Showrooming and the sales prevention department

Last time, we discussed the often forgotten reason for showrooming that happens after price shopping: convenience and time/fuel savings.

Remember Kübler-Ross’ five stages of grief? If you’ve forgotten, they are denial, anger, bargaining, depression and acceptance.

When applied to showrooming, it isn’t much different. Acceptance and the clarity that accompanies it are where the sales live. Even big retail is figuring it out.

Big retail embraces showrooming

Big retailers are starting to embrace showrooming because they’ve realized that reacting to and/or punishing it has proven ineffective. Learn from their mistakes, research and investments. Customers who showroom are likely to be better informed shoppers that you don’t want to lose. Their phone might help them decide that your store is the right place to buy.

Retailers that welcome the smartphone shopper in their stores with mobile applications and wi-fi access — rather than fearing showrooming — can be better positioned to accelerate their in-store sales – particularly with the holiday shopping season approaching.

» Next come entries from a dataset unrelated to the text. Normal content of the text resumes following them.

(* ===== verification/OmsSync.v ===== *)
(** * Synchronisation with the exchange ([oms_core_v2.rs], [utils.rs])

    - balance updates: the cash the funds check sees is what the exchange last
      reported;
    - position updates: the managed position is seeded once and afterwards only
      compared with the exchange;
    - warm start: an order persisted in the v1 format and loaded again. *)

From S2P Require Import Prelude F64 F64Grid Proto Intern Models Reservation Position Balance.
From S2P Require Import Config Metadata MetadataFacts MetadataReload Utils.
From S2P Require Import OrderStore OrderHistory OmsCore OmsSafety Scenario OmsLifecycle.
From S2P Require Import OmsPlacement OmsHolds OmsReports.

(** ** Balances *)

(** The spot entries of an update for one known asset. *)
Definition reports_asset (asset_id : Z) (c : OmsCoreV2) (e : PositionReport) : Prop :=
  OmsCoreV2.is_spot_entry e = true ∧
  OmsCoreV2.lookup_asset (pr_instrument_code e) c = Some asset_id.
#[export] Instance reports_asset_dec asset_id c e : Decision (reports_asset asset_id c e).
Proof. unfold reports_asset. apply _. Defined.

(** Nothing but balances and positions changes. *)
Record sync_frame (c c' : OmsCoreV2) : Prop := {
  sf_frame : frame c c';
  sf_reservations : c_reservations c' = c_reservations c;
}.

#[export] Instance sync_frame_preorder : PreOrder sync_frame.
Proof. split; [done|]. intros c1 c2 c3 [? ?] [? ?]. split; [by etrans|congruence]. Qed.

Lemma lookup_asset_frame asset c c' :
  frame c c' → OmsCoreV2.lookup_asset asset c' = OmsCoreV2.lookup_asset asset c.
Proof. intros [Em _ _]. unfold OmsCoreV2.lookup_asset. by rewrite Em. Qed.

Lemma apply_spot_entry_sync acct ts acc e :
  sync_frame acc.2 (OmsCoreV2.apply_spot_entry acct ts acc e).2.
Proof.
  destruct acc as [acts c]. unfold OmsCoreV2.apply_spot_entry. destruct (_ =? _); [|done].
  destruct (OmsCoreV2.lookup_asset _ _); [|done].
  by destruct (BalanceStoreV2.get_or_create_balance _ _ _).
Qed.

(** One spot entry: the stored balance of the asset it reports. *)
Lemma apply_spot_entry_balance acct ts acc e a asset_id :
  exch_balances (c_balances (OmsCoreV2.apply_spot_entry acct ts acc e).2) !! (a, asset_id) =
  if decide (a = acct ∧ reports_asset asset_id acc.2 e) then
    Some (OmsCoreV2.set_snapshot acct ts e
            (default (mkExchBalanceSnapshot acct "" None default_Balance "" 0)
               (exch_balances (c_balances acc.2) !! (acct, asset_id))))
  else exch_balances (c_balances acc.2) !! (a, asset_id).
Proof.
  destruct acc as [acts c]. cbn [snd]. unfold BalanceStoreV2.get_or_create_balance.
  destruct (decide (a = acct ∧ reports_asset asset_id c e)) as [[-> [Hs Ha]]|Hn];
    unfold OmsCoreV2.apply_spot_entry, BalanceStoreV2.get_or_create_balance.
  - unfold OmsCoreV2.is_spot_entry in Hs. rewrite Hs, Ha. cbn.
    destruct (exch_balances (c_balances c) !! (acct, asset_id)); cbn; by rewrite lookup_insert_eq.
  - destruct (pr_instrument_type e =? SPOT_INSTRUMENT_TYPE) eqn:Hs; [|done].
    destruct (OmsCoreV2.lookup_asset (pr_instrument_code e) c) as [id|] eqn:Ha; [|done].
    assert ((acct, id) ≠ (a, asset_id)) as Hne by (intros [= <- <-]; by apply Hn).
    cbn. destruct (exch_balances (c_balances c) !! (acct, id)); cbn; by rewrite !lookup_insert_ne.
Qed.

(** All spot entries: the last report of an asset decides its balance. *)
Lemma apply_spot_entries_last acct ts entries acc a asset_id :
  let c := acc.2 in
  let c' := (foldl (OmsCoreV2.apply_spot_entry acct ts) acc entries).2 in
  sync_frame c c' ∧
  match last (filter (reports_asset asset_id c) entries) with
  | Some e => a = acct → ∃ snap, exch_balances (c_balances c') !! (a, asset_id) =
                                   Some (OmsCoreV2.set_snapshot acct ts e snap)
  | None => exch_balances (c_balances c') !! (a, asset_id) =
            exch_balances (c_balances c) !! (a, asset_id)
  end ∧
  (a ≠ acct → exch_balances (c_balances c') !! (a, asset_id) =
              exch_balances (c_balances c) !! (a, asset_id)).
Proof.
  induction entries as [|e entries IH] using rev_ind; [done|]. cbv zeta in *.
  rewrite foldl_snoc, filter_app, last_app.
  set (acc1 := foldl _ acc entries) in *. destruct IH as (Hf & Hlast & Hother).
  split; [etrans; [exact Hf|apply apply_spot_entry_sync]|].
  assert (reports_asset asset_id acc1.2 e ↔ reports_asset asset_id acc.2 e) as Hiff.
  { unfold reports_asset. by rewrite (lookup_asset_frame _ _ _ (sf_frame _ _ Hf)). }
  rewrite apply_spot_entry_balance. rewrite filter_cons, filter_nil.
  destruct (decide (reports_asset asset_id acc.2 e)) as [Hr|Hr]; cbn [last].
  - split; [intros ->; rewrite decide_True by (split; [done|by apply Hiff]); by eexists|].
    intros Hne. rewrite decide_False by naive_solver. by apply Hother.
  - rewrite decide_False by (intros [_ ?]; by apply Hr, Hiff). done.
Qed.

Lemma apply_position_entry_sync acct ts acc e :
  yields (OmsCoreV2.apply_position_entry acct ts acc e)
    (λ r, sync_frame acc.2 r.2 ∧ c_balances r.2 = c_balances acc.2).
Proof.
  destruct acc as [acts c]. unfold OmsCoreV2.apply_position_entry.
  destruct (negb _); [|done]. case_match; [|done]. apply yields_bind. intros code _.
  split; done.
Qed.

Lemma apply_position_entries_sync acct ts entries acc :
  yields (for_each (OmsCoreV2.apply_position_entry acct ts) entries acc)
    (λ r, sync_frame acc.2 r.2 ∧ c_balances r.2 = c_balances acc.2).
Proof.
  apply (yields_for_each (λ r : list OmsActionV2 * OmsCoreV2,
    sync_frame acc.2 r.2 ∧ c_balances r.2 = c_balances acc.2)); [done|].
  intros acc1 e [H1 H2]. pose proof (apply_position_entry_sync acct ts acc1 e) as H3.
  destruct (OmsCoreV2.apply_position_entry _ _ _ _) as [r|]; [|done]. destruct H3 as [H3 H4].
  split; [by etrans|by rewrite H4].
Qed.

(** A handled update runs the spot entries and then the position entries. *)
Lemma balance_update_run `{!HashIter Z} clk update first acct c acts c' :
  head (bu_balances update) = Some first →
  OmsCoreV2.resolve_account (pr_exch_account_code first) c = Returns (Some acct) →
  OmsCoreV2.process_balance_update clk update c = Returns (acts, c') →
  let ts := clk 0%nat in
  ∃ acts0 acts1, for_each (OmsCoreV2.apply_position_entry acct ts) (bu_balances update)
    (acts0, (foldl (OmsCoreV2.apply_spot_entry acct ts) ([], c) (bu_balances update)).2) =
    Returns (acts1, c').
Proof.
  intros Hfirst Hacct. unfold OmsCoreV2.process_balance_update.
  destruct (bu_balances update) as [|e0 rest]; [done|]. cbn in Hfirst. injection Hfirst as ->.
  generalize (first :: rest). intros entries. rewrite Hacct. unfold mbind at 1, outcome_bind at 1.
  destruct (foldl _ _ _) as [acts0 c0]. cbn [snd]. intros E.
  match type of E with for_each _ _ (?a, _) ≫= _ = _ => exists a end.
  destruct (for_each _ _ _) as [[acts1 c1]|]; [|done]. cbn in E. injection E as _ <-.
  by exists acts1.
Qed.

(** Balance updates.  When a balance update of a resolvable account is
    handled in a reachable core, the funds check sees for every known asset
    the available quantity of the last spot entry that reports it, or what it
    saw before if none does; no other account, no reservation, no order and no
    metadata changes. *)
Theorem balance_update_last_wins `{!Uppercase, !HashIter string, !HashIter Z, !HashIterOk Z}
    clk update first acct (c : OmsCoreV2) :
  reachable c → head (bu_balances update) = Some first →
  OmsCoreV2.resolve_account (pr_exch_account_code first) c = Returns (Some acct) →
  ∃ actions c', OmsCoreV2.process_message clk (BalanceUpdateMsg update) c = Returns (actions, c') ∧
    sync_frame c c' ∧
    (∀ asset_id, cash_available acct asset_id c' =
       match last (filter (reports_asset asset_id c) (bu_balances update)) with
       | Some e => pr_avail_qty e
       | None => cash_available acct asset_id c
       end) ∧
    ∀ a asset_id, a ≠ acct → cash_available a asset_id c' = cash_available a asset_id c.
Proof.
  intros Hinv%reachable_inv Hfirst Hacct.
  destruct (returns_inv _ _ (message_inv clk (BalanceUpdateMsg update) c Hinv))
    as ([acts c'] & E & _). exists acts, c'. split; [done|]. cbn in E.
  destruct (balance_update_run clk update first acct c acts c' Hfirst Hacct E)
    as (acts0 & acts1 & Epos).
  pose proof (apply_spot_entries_last acct (clk 0%nat) (bu_balances update) ([], c)) as Hlast.
  cbv zeta in Hlast. set (c1 := (foldl _ _ _).2) in *.
  pose proof (apply_position_entries_sync acct (clk 0%nat) (bu_balances update) (acts0, c1)) as Hs.
  rewrite Epos in Hs. destruct Hs as [Hs Hb]. cbn in Hs, Hb. unfold cash_available. rewrite Hb.
  split; [|split].
  - etrans; [apply (proj1 (Hlast 0 0))|exact Hs].
  - intros asset_id. destruct (Hlast acct asset_id) as (_ & Hl & _).
    destruct (last _) as [e|]; cbn [snd] in Hl; [|by rewrite Hl].
    destruct (Hl eq_refl) as [snap ->]. done.
  - intros a asset_id Hne. destruct (Hlast a asset_id) as (_ & _ & Ho). by rewrite Ho.
Qed.

(** Two reports of the same asset: the second one counts. *)
Lemma balance_update_last_wins_witness :
  let update := mkBalanceUpdate
    (bu_balances (demo_balance "USDT" (f64.of_Z 500) (f64.of_Z 400)) ++
     bu_balances (demo_balance "USDT" (f64.of_Z 500) (f64.of_Z 300))) in
  ∃ actions c', OmsCoreV2.process_message demo_clk (BalanceUpdateMsg update) checked_core
    = Returns (actions, c') ∧ cash_available 7 1 c' = f64.of_Z 300.
Proof.
  intros update.
  destruct (balance_update_last_wins demo_clk update
    (default default_PositionReport (head (bu_balances update))) 7 checked_core)
    as (actions & c' & E & _ & H & _).
  - apply demo_core_reachable.
  - reflexivity.
  - vm_compute. reflexivity.
  - exists actions, c'. split; [exact E|]. rewrite H. vm_compute. reflexivity.
Defined.

(** ** Positions *)

(** A position with the quantities and the side of an exchange report. *)
Definition seeded (e : PositionReport) (ts : Z) (p : ManagedPositionV2) : Prop :=
  mp_qty_total p = pr_qty e ∧ mp_qty_available p = pr_avail_qty e ∧
  mp_qty_frozen p = (pr_qty e - pr_avail_qty e)%f64 ∧
  mp_is_short p = (pr_long_short_type e =? LsShort) ∧ mp_last_exch_sync_ts p = ts.

Definition same_holding (p p' : ManagedPositionV2) : Prop :=
  mp_qty_total p' = mp_qty_total p ∧ mp_qty_available p' = mp_qty_available p ∧
  mp_qty_frozen p' = mp_qty_frozen p ∧ mp_is_short p' = mp_is_short p ∧
  mp_last_exch_sync_ts p' = mp_last_exch_sync_ts p.

Lemma reconcile_pos_spec q ts p :
  let p' := PositionStoreV2.reconcile_pos q ts p in
  same_holding p p' ∧ mp_last_exch_qty p' = default f64.zero q ∧
  (mp_reconcile_status p' = InSync ↔
   (f64.abs (mp_qty_total p - default f64.zero q) <? eps9)%f64 = true).
Proof.
  unfold PositionStoreV2.reconcile_pos. cbn -[f64.abs f64.sub f64.ltb].
  destruct (_ <? _)%f64; [done|].
  destruct (bool_decide_reflect (mp_reconcile_status p = InSync)); [done|].
  destruct (bool_decide_reflect (mp_reconcile_status p = Unknown)); [done|]. cbn.
  destruct (_ <=? _); cbn; split_and!; done || by split.
Qed.

(** The store after a reported position: snapshot, seeding, reconciliation. *)
Lemma position_entry_store acct inst ts code e st :
  let key := (acct, inst) in
  let st1 := st <| exch ::= λ m,
    <[key := OmsCoreV2.set_exch_position acct ts code e (m !! key)]> m |> in
  let st' := PositionStoreV2.update_reconcile_status acct inst ts
               (OmsCoreV2.seed_position acct inst ts e st1) in
  (∃ p', managed st' !! key = Some p' ∧
     (if default true ((λ p, mp_last_exch_sync_ts p =? 0) <$> managed st !! key)
      then seeded e ts p' else ∃ p, managed st !! key = Some p ∧ same_holding p p') ∧
     mp_last_exch_qty p' = pr_qty e ∧
     (mp_reconcile_status p' = InSync ↔
      (f64.abs (mp_qty_total p' - pr_qty e) <? eps9)%f64 = true)) ∧
  ∀ k, k ≠ key → managed st' !! k = managed st !! k.
Proof.
  intros key st1 st'.
  set (st2 := OmsCoreV2.seed_position acct inst ts e st1) in *.
  assert (exch st2 !! key = Some (OmsCoreV2.set_exch_position acct ts code e (exch st !! key)))
    as Hex.
  { subst st2. unfold OmsCoreV2.seed_position, PositionStoreV2.get_or_create_position.
    destruct (default _ _); [|apply lookup_insert_eq].
    cbn. fold key. destruct (managed st !! key); apply lookup_insert_eq. }
  assert ((∃ p, managed st2 !! key = Some p ∧
     (if default true ((λ p, mp_last_exch_sync_ts p =? 0) <$> managed st !! key)
      then seeded e ts p else managed st !! key = Some p)) ∧
    ∀ k, k ≠ key → managed st2 !! k = managed st !! k) as [(p & Hp & Hseed) Hoth].
  { subst st2. unfold OmsCoreV2.seed_position, PositionStoreV2.get_or_create_position.
    cbn. fold key. destruct (managed st !! key) as [p|] eqn:Ep; cbn.
    - destruct (_ =? 0); cbn; [|by split; [exists p|]]. split.
      + eexists. by rewrite lookup_insert_eq.
      + intros k Hk. by rewrite lookup_insert_ne.
    - split.
      + eexists. by rewrite lookup_insert_eq.
      + intros k Hk. by rewrite !lookup_insert_ne. }
  assert (st' = st2 <| managed ::= <[key := PositionStoreV2.reconcile_pos (Some (pr_qty e)) ts p]> |>)
    as ->.
  { unfold st', PositionStoreV2.update_reconcile_status. fold key. by rewrite Hp, Hex. }
  destruct (reconcile_pos_spec (Some (pr_qty e)) ts p) as (Hsame & Hq & Hst). split.
  - eexists. split; [apply lookup_insert_eq|]. split_and!; [|done|by rewrite (proj1 Hsame)].
    destruct (default _ _); [|by exists p].
    unfold seeded, same_holding in *. intuition congruence.
  - intros k Hk. cbn. rewrite lookup_insert_ne by done. by apply Hoth.
Qed.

Shoppers armed with smartphones are 14 percent more likely to make a purchase in the store than those who do not use a smartphone as part of their in-store journey. – Deloitte study for Saks Fifth Avenue

Most small businesses don’t have the resources to embrace showrooming with a smartphone app, or don’t think they do. If that’s the case, what do you do?

The simplest answer is to side with the customer. Do this by making the in-store experience so much better than anything anyone can provide online. That’s where it pays to visit an Apple store – where nothing is like retail as you typically see it.

The last Apple store I visited was in Portland. In an average-sized mall store, there were 28 employees on the sales floor – and all of them were with customers. I thought this was odd, so I tried another Apple store.

Same thing.  There were over 100 shoppers in the store. Almost all of them were in groups engaged in a conversation while they used an Apple device. Many of those conversations included an Apple staffer.

The sales prevention department

Compare that to the shopping experience in a typical consumer electronics store.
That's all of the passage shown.